To this purpose, it is essential that every member keeps its records up-to-date: in particular, for every prefix that will be announced on the route-server, a corresponding route (or route6) object must exist on such databases, with the member ASN listed as the origin. Only those prefixes will be considered valid for that specific ASN. Once the BGP session is established, IP traffic will be exchanged transparently between pairs of neighbors on the peering LAN: the route-server IP address will never show up as a next-hop address, nor the route-server ASN will appear in the as-path. It is also necessary to configure no bgp enforce-first-as.

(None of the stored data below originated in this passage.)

Lemma Read_kept (n : nat) (b : Buffer) : kept b (fst (fst (Read n b))).
Proof.
  unfold Read, reader_Read. apply (kept_trans _ _ _ (setReader_kept b)).
  destruct (reader (setReader b)) as [[|readers]|].
  - apply source_Read_kept.
  - pose proof (MultiReader_Read_kept n readers (setReader b)) as H.
    destruct (MultiReader_Read n readers (setReader b)) as [[[b1 rs] got] err].
    exact H.
  - apply kept_refl.
Qed.

Lemma Send_kept (b : Buffer) : kept b (fst (fst (Send b))).
Proof.
  unfold Send. apply (kept_trans _ _ _ (setReader_kept b)).
  destruct (reader (setReader b)) as [[|readers]|].
  - apply source_WriteTo_kept.
  - pose proof (MultiReader_WriteTo_kept readers (setReader b)) as H.
    destruct (MultiReader_WriteTo readers (setReader b)) as [[[b1 rs] got] err].
    exact H.
  - apply kept_refl.
Qed.

Lemma Close_kept (b : Buffer) :
  kept b (fst (fst (Close b))) /\ reader (fst (fst (Close b))) = reader b.
Proof. unfold kept, Close, discardSpill. cases; auto. Qed.

Lemma Read_reader (n : nat) (b : Buffer) :
  reader (fst (fst (Read n b))) <> None.
Proof.
  unfold Read, reader_Read. pose proof (setReader_set b) as Hs.
  destruct (reader (setReader b)) as [[|readers]|] eqn:Hr.
  - destruct (source_Read_kept n Memory (setReader b)) as [_ ->]. congruence.
  - destruct (MultiReader_Read n readers (setReader b)) as [[[b1 rs] got] err].
    simpl. discriminate.
  - congruence.
Qed.

Lemma Send_reader (b : Buffer) : reader (fst (fst (Send b))) <> None.
Proof.
  unfold Send. pose proof (setReader_set b) as Hs.
  destruct (reader (setReader b)) as [[|readers]|] eqn:Hr.
  - simpl. rewrite Hr. discriminate.
  - destruct (MultiReader_WriteTo readers (setReader b)) as [[[b1 rs] got] err].
    simpl. discriminate.
  - congruence.
Qed.

(** No call lowers the overflow flag or changes a limit. *)
Lemma step_sticky (c : Call) (b : Buffer) :
  (overflowed b = true -> overflowed (step c b) = true) /\
  maxBytes (step c b) = maxBytes b /\
  maxMemBytes (step c b) = maxMemBytes b.
Proof.
  destruct c as [os p|n| |]; simpl.
  - destruct (Write_limits os p b). auto using Write_overflowed.
  - destruct (Read_kept n b) as (-> & -> & ->). auto.
  - destruct (Send_kept b) as (-> & -> & ->). auto.
  - destruct (Close_kept b) as [(-> & -> & ->) _]. auto.
Qed.

Lemma run_sticky (cs : list Call) :
  forall b,
    (overflowed b = true -> overflowed (run cs b) = true) /\
    maxBytes (run cs b) = maxBytes b /\
    maxMemBytes (run cs b) = maxMemBytes b.
Proof.
  induction cs as [|c cs IH]; intros b.
  - simpl. auto.
  - simpl. change (fold_left (fun b c => step c b) cs (step c b))
      with (run cs (step c b)).
    destruct (IH (step c b)) as (Ho & -> & ->).
    destruct (step_sticky c b) as (Ho' & -> & ->). auto.
Qed.

Lemma step_reader (c : Call) (b : Buffer) :
  reader (step c b) <> None <-> reader b <> None \/ is_read c = true.
Proof.
  destruct c as [os p|n| |]; simpl.
  - rewrite Write_reader. intuition congruence.
  - pose proof (Read_reader n b). intuition.
  - pose proof (Send_reader b). intuition.
  - destruct (Close_kept b) as [_ ->]. intuition congruence.
Qed.

Lemma run_reader (cs : list Call) :
  forall b,
    reader (run cs b) <> None <->
    reader b <> None \/ existsb is_read cs = true.
Proof.
  induction cs as [|c cs IH]; intros b.
  - simpl. intuition congruence.
  - simpl. change (fold_left (fun b c => step c b) cs (step c b))
      with (run cs (step c b)).
    rewrite IH, step_reader, orb_true_iff. tauto.
Qed.

(** C6.  A [Write] call fails with the write-after-read error if and
    only if a read pass has begun on the buffer, that is, a [Read] or a
    [Send] occurs among the calls made so far; whatever the limits, the
    calls before and the behaviour of the operating system.  Before any
    read, [Write] never returns that error. *)
Theorem write_after_read_iff_read_begun :
  forall (mb mm : Z) (cs : list Call) (os : OS) (p : list byte),
    (exists n,
       snd (fst (Write os p (run cs (NewBufferedWriteCloser mb mm))))
       = Returns n (Some ErrWriteAfterRead))
    <-> existsb is_read cs = true.
Proof.
  intros mb mm cs os p.
  rewrite Write_after_read_iff, run_reader. simpl.
  intuition congruence.
Qed.

(** C1 (as the claim states it) fails: the flag is sticky, the refusal
    is not.  With [maxBytes = 10]: six bytes are taken, six more are
    refused with the size error and raise the flag, and then a write of
    one byte -- 7 bytes in all -- is taken although the flag is up. *)
Lemma sticky_overflow_counterexample :
  snd (fst (Write os_ok hello (NewBufferedWriteCloser 10 10)))
  = Returns 6 None /\
  snd (fst (Write os_ok world six_of_ten))
  = Returns 0 (Some ErrMaximumSizeExceeded) /\
  Overflowed (fst (fst (Write os_ok world six_of_ten))) = true /\
  snd (fst (Write os_ok one_byte (fst (fst (Write os_ok world six_of_ten)))))
  = Returns 1 None /\
  memoryBuffer
    (fst (fst (Write os_ok one_byte
                 (fst (fst (Write os_ok world six_of_ten))))))
  = list_byte_of_string "hello x".
Proof.
  vm_compute. repeat split; reflexivity.
Qed.

(** C1, amended.  Once a [Write] has failed with the size-exceeded
    error (which takes a positive [maxBytes] and reports 0 bytes), the
    overflow flag is true and stays true for the rest of the buffer's
    lifetime, through every later [Write], [Read], [Send] and [Close].
    The flag does not close the buffer: a later [Write], while no read
    has begun, fails with the size-exceeded error exactly when its own
    length added to the bytes already written exceeds [maxBytes]. *)
Theorem overflow_flag_is_sticky :
  forall (b : Buffer) (os : OS) (p : list byte)
         (b1 : Buffer) (n : Z) (ev : list Event),
    Write os p b = (b1, Returns n (Some ErrMaximumSizeExceeded), ev) ->
    0 < maxBytes b /\ n = 0 /\
    Overflowed b1 = true /\
    (forall cs, Overflowed (run cs b1) = true) /\
    (forall cs os' q,
       let b2 := run cs b1 in
       reader b2 = None ->
       int64_range (memBytesWritten b2 + diskBytesWritten b2) ->
       int64_range (memBytesWritten b2 + diskBytesWritten b2
                    + Z.of_nat (List.length q)) ->
       ((exists n', snd (fst (Write os' q b2))
                    = Returns n' (Some ErrMaximumSizeExceeded))
        <-> maxBytes b < memBytesWritten b2 + diskBytesWritten b2
                         + Z.of_nat (List.length q))).
Proof.
  intros b os p b1 n ev HW.
  assert (Hfacts : 0 < maxBytes b /\ n = 0 /\ overflowed b1 = true /\
                   maxBytes b1 = maxBytes b).
  { unfold_Write.
    destruct (reader b); [cases|].
    destruct (maxBytes b >? 0) eqn:Hpos; simpl in HW.
    - apply Z.gtb_lt in Hpos.
      destruct (_ >? maxBytes b); [|cases].
      injection HW as <- <- <-. auto.
    - cases. }
  destruct Hfacts as (Hpos & Hn & Ho & Hmb).
  split; [exact Hpos|]. split; [exact Hn|]. split; [exact Ho|].
  split.
  - intros cs. apply run_sticky. exact Ho.
  - intros cs os' q b2 Hr Hw1 Hw2.
    assert (Hmb2 : maxBytes b2 = maxBytes b).
    { unfold b2. destruct (run_sticky cs b1) as (_ & -> & _). exact Hmb. }
    rewrite (Write_size_error_iff os' q b2 Hr).
    rewrite (wrap64_id _ Hw1), (wrap64_id _ Hw2), Hmb2.
    rewrite andb_true_iff, Z.gtb_lt, Z.gtb_lt. tauto.
Qed.

Lemma overflow_flag_is_sticky_witness :
  Overflowed
    (run [CallWrite os_ok one_byte; CallRead 4; CallClose]
       (set_overflowed six_of_ten)) = true /\
  ((exists n',
      snd (fst (Write os_ok world
                  (run [CallWrite os_ok one_byte] (set_overflowed six_of_ten))))
      = Returns n' (Some ErrMaximumSizeExceeded))
   <-> maxBytes six_of_ten
       < memBytesWritten
           (run [CallWrite os_ok one_byte] (set_overflowed six_of_ten))
         + diskBytesWritten
             (run [CallWrite os_ok one_byte] (set_overflowed six_of_ten))
         + Z.of_nat (List.length world)).
Proof.
  destruct (overflow_flag_is_sticky six_of_ten os_ok world
              (set_overflowed six_of_ten) 0 [])
    as (_ & _ & _ & Hrun & Hlater).
  - vm_compute. reflexivity.
  - split.
    + apply Hrun.
    + apply (Hlater [CallWrite os_ok one_byte] os_ok world).
      * vm_compute. reflexivity.
      * vm_compute. split; [discriminate|reflexivity].
      * vm_compute. split; [discriminate|reflexivity].
Defined.

(** C3 (as the claim states it) fails in two ways.  A negative
    [maxBytes] is nonzero, yet it is no ceiling: the write is taken.
    And once a read has begun, a write over the ceiling fails with the
    write-after-read error, not with the size error. *)
Lemma write_over_ceiling_counterexample :
  (maxBytes negative_ceiling = -1 /\
   memBytesWritten negative_ceiling + diskBytesWritten negative_ceiling
   + Z.of_nat (List.length one_byte) = 1 /\
   snd (fst (Write os_ok one_byte negative_ceiling)) = Returns 1 None) /\
  (maxBytes six_of_ten_read = 10 /\
   memBytesWritten six_of_ten_read + diskBytesWritten six_of_ten_read
   + Z.of_nat (List.length world) = 12 /\
   snd (fst (Write os_ok world six_of_ten_read))
   = Returns 0 (Some ErrWriteAfterRead)).
Proof.
  vm_compute. repeat split; reflexivity.
Qed.

(** C3, amended.  For every buffer with a positive [maxBytes] and every
    [Write] call whose length added to the bytes already written
    exceeds [maxBytes], the call fails as a whole: it reports 0 bytes,
    touches no file, and leaves the memory region, the disk region and
    the two counters as they were.  The error is the
    maximum-size-exceeded error (and the overflow flag is raised) when
    no read has begun, and the write-after-read error otherwise. *)
Theorem write_over_ceiling_is_atomic :
  forall (os : OS) (p : list byte) (b : Buffer),
    0 < maxBytes b ->
    int64_range (memBytesWritten b + diskBytesWritten b) ->
    int64_range (memBytesWritten b + diskBytesWritten b
                 + Z.of_nat (List.length p)) ->
    maxBytes b < memBytesWritten b + diskBytesWritten b
                 + Z.of_nat (List.length p) ->
    exists b',
      Write os p b =
        (b',
         Returns 0 (Some (match reader b with
                          | None => ErrMaximumSizeExceeded
                          | Some _ => ErrWriteAfterRead
                          end)),
         []) /\
      memoryBuffer b' = memoryBuffer b /\
      diskBuffer b' = diskBuffer b /\
      memBytesWritten b' = memBytesWritten b /\
      diskBytesWritten b' = diskBytesWritten b /\
      reader b' = reader b /\
      (reader b = None -> Overflowed b' = true).
Proof.
  intros os p b Hpos Hw1 Hw2 Hover. unfold Write.
  destruct (reader b) eqn:Hr.
  - exists b. repeat split; auto. discriminate.
  - rewrite (wrap64_id _ Hw1), (wrap64_id _ Hw2).
    replace (maxBytes b >? 0) with true by (symmetry; apply Z.gtb_lt; lia).
    replace (_ >? maxBytes b) with true by (symmetry; apply Z.gtb_lt; lia).
    exists (set_overflowed b). repeat split; auto.
Qed.

Lemma write_over_ceiling_is_atomic_witness :
  exists b',
    Write os_ok world six_of_ten_spilled
      = (b', Returns 0 (Some ErrMaximumSizeExceeded), []) /\
    memoryBuffer b' = list_byte_of_string "hell" /\
    disk_data b' = list_byte_of_string "o ".
Proof.
  destruct (write_over_ceiling_is_atomic os_ok world six_of_ten_spilled)
    as (b' & HW & Hm & Hd & _).
  - vm_compute. reflexivity.
  - vm_compute. split; [discriminate|reflexivity].
  - vm_compute. split; [discriminate|reflexivity].
  - vm_compute. reflexivity.
  - exists b'. split; [exact HW|].
    unfold disk_data. rewrite Hm, Hd. vm_compute. split; reflexivity.
Defined.

(** ** Properties of the rollout controller *)

Import Rollout.

Lemma fnv32a_Write_range (p : list ascii) :
  forall h, uint32_range h -> uint32_range (fnv32a_Write h p).
Proof.
  induction p as [|c p IH]; intros h Hh.
  - exact Hh.
  - simpl. apply IH. unfold fnv32a_byte, wrap32, uint32_range.
    apply Z.mod_pos_bound. lia.
Qed.

Lemma hashForValue_range (value : string) : uint32_range (hashForValue value).
Proof.
  apply fnv32a_Write_range. unfold uint32_range, offset32. lia.
Qed.

Lemma valueInAllowlist_In (rc : RolloutController) (value : string) :
  valueInAllowlist rc value = true <-> In value (Allowlist rc).
Proof.
  unfold valueInAllowlist. rewrite existsb_exists. split.
  - intros (x & Hin & Heq). apply String.eqb_eq in Heq. subst. exact Hin.
  - intros Hin. exists value. split; [exact Hin|apply String.eqb_refl].
Qed.

Lemma split_point_zero (allowlist : list string) :
  PercentageSplitPoint (NewRolloutController 0 allowlist) = F64.zero.
Proof. reflexivity. Qed.

(** C4 (as the claim states it) fails: at [percentage = 0] the split
    point is [0.0] and the comparison is [hash <= split point], so an
    identifier whose hash is 0 is in the rollout group.  The cookie
    value [akhnp9x] is such an identifier. *)
Lemma percentage_zero_counterexample :
  hashForValue "akhnp9x" = 0 /\
  valueInAllowlist (NewRolloutController 0 []) "akhnp9x" = false /\
  RequestUsesRolloutGroup (NewRolloutController 0 []) (request_with "akhnp9x")
  = true.
Proof.
  vm_compute. repeat split; reflexivity.
Qed.

(** C4, amended.  For every controller constructed with
    [percentage = 0] and every request whose identifier is not in the
    allow-list, the decision is true exactly when the identifier is not
    empty and its FNV-1a hash is 0; in particular it is false for every
    identifier whose hash is not 0. *)
Theorem percentage_zero_admits_only_hash_zero :
  forall (allowlist : list string) (r : Request),
    ~ In (splitValue r) allowlist ->
    RequestUsesRolloutGroup (NewRolloutController 0 allowlist) r
    = negb (String.eqb (splitValue r) EmptyString)
      && (hashForValue (splitValue r) =? 0).
Proof.
  intros allowlist r Hnot.
  unfold RequestUsesRolloutGroup.
  destruct (String.eqb (splitValue r) EmptyString); [reflexivity|].
  destruct (valueInAllowlist (NewRolloutController 0 allowlist) (splitValue r))
    eqn:Hal.
  - apply valueInAllowlist_In in Hal. contradiction.
  - unfold valueInRolloutPercentage. rewrite split_point_zero.
    apply of_uint32_leb_zero, hashForValue_range.
Qed.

Finally, 32-bit ASNs are managed natively.
- On the main peering LAN
- RS1 v4: 18.104.22.168
- RS1 v6: 2001:7F8:B:100:1D1:A5D1:6004:254
- RS2 v4: 22.214.171.124
- RS2 v6: 2001:7F8:B:100:1D1:A5D1:6004:253
- ASN: 61968
- On the backup peering LAN
- RS v4: 126.96.36.199
- RS v6: 2001:7F8:B:101:1D1:A5D1:6004:254
- ASN: 65004
Every prefix announced on route-servers are subject to some preliminary checks:
- Prefix lengths allowed are /8 – /24 for IPv4 and /12 – /48 for IPv6
- The first ASN in the as-path must be the one of the peering ASN
- Routes that are well-known bogons or martians will be rejected
- Routes with one or more private or invalid ASNs in their as-path will be rejected
- Routes with one or more “transit free” ASNs in their as-path will be rejected
All the route-servers handle well-known communities transparently, and allow to filter what is being announced by sending communities according to the following scheme
|Do not announce to any peer||0:61968||rt:0:61968||61968:0:0|
|Announce to peer, even if tagged with the previous community||61968:peer_as||rt:61968:peer_as||61968:1:peer_as|
|Do not announce to peer||0:peer_as||rt:0:peer_as||61968:0:peer_as|
|Prepend the announcing ASN once to peer||65511:peer_as||rt:65511:peer_as||61968:101:peer_as|
|Prepend the announcing ASN twice to peer||65512:peer_as||rt:65512:peer_as||61968:102:peer_as|
|Prepend the announcing ASN thrice to peer||65513:peer_as||rt:65513:peer_as||61968:103:peer_as|
|Prepend the announcing ASN once to any||65501:61968||rt:65501:61968||61968:101:0|
|Prepend the announcing ASN twice to any||65502:61968||rt:65502:61968||61968:102:0|
|Prepend the announcing ASN thrice to any||65503:61968||rt:65503:61968||61968:103:0|
|Add NO_EXPORT to peer||65281:peer_as||rt:65281:peer_as||61968:65281:peer_as|
|Add NO_ADVERTISE to peer||65282:peer_as||rt:65282:peer_as||61968:65282:peer_as|
On the secondary LAN the scheme is identical, but you need to use 65004 instead of 61968.
If no communities are sent, the default behavior is announcing to all the route-server participants.
On the route-servers origin validation via RPKI is enabled.
All INVALID prefixes are rejected.
Graceful BGP session shutdown
Route-servers honor the GRACEFUL_SHUTDOWN community (65535:0): routes tagged with this community have their LOCAL_PREF attribute lowered to 0.
“Never via route-servers” attribute
Routes with an AS_PATH containing one or more “never via route-servers” networks’ ASNs are rejected. The status of “never via route-servers” flag is obtained from PeeringDB.
Max prefix number
Route-server participants that explicitly set a max-prefix limit on the peering sessions are encouraged to set these limits according to what is published on the following PeeringDB page: https://peeringdb.com/net/13105
With the service is offered by means of two route-servers on the main peering LAN, and one route-server on the backup peering LAN. All the members configured on the main peering LAN will hence be asked to configure two peering sessions, in order to take advantage of the redundancy in case of an issue or maintenance. All the servers use BIRD as their routing daemon and ARouteServer as the configuration tool, and are enabled to support both IPv4 and IPv6 peering.
Peering sessions on route-servers are configured as regular BGP sessions and allow, since day one, to exchange traffic with all the other members connected to the same platform. Route-servers only compute routing information, while the actual traffic exchange is clearly performed by the peering switches.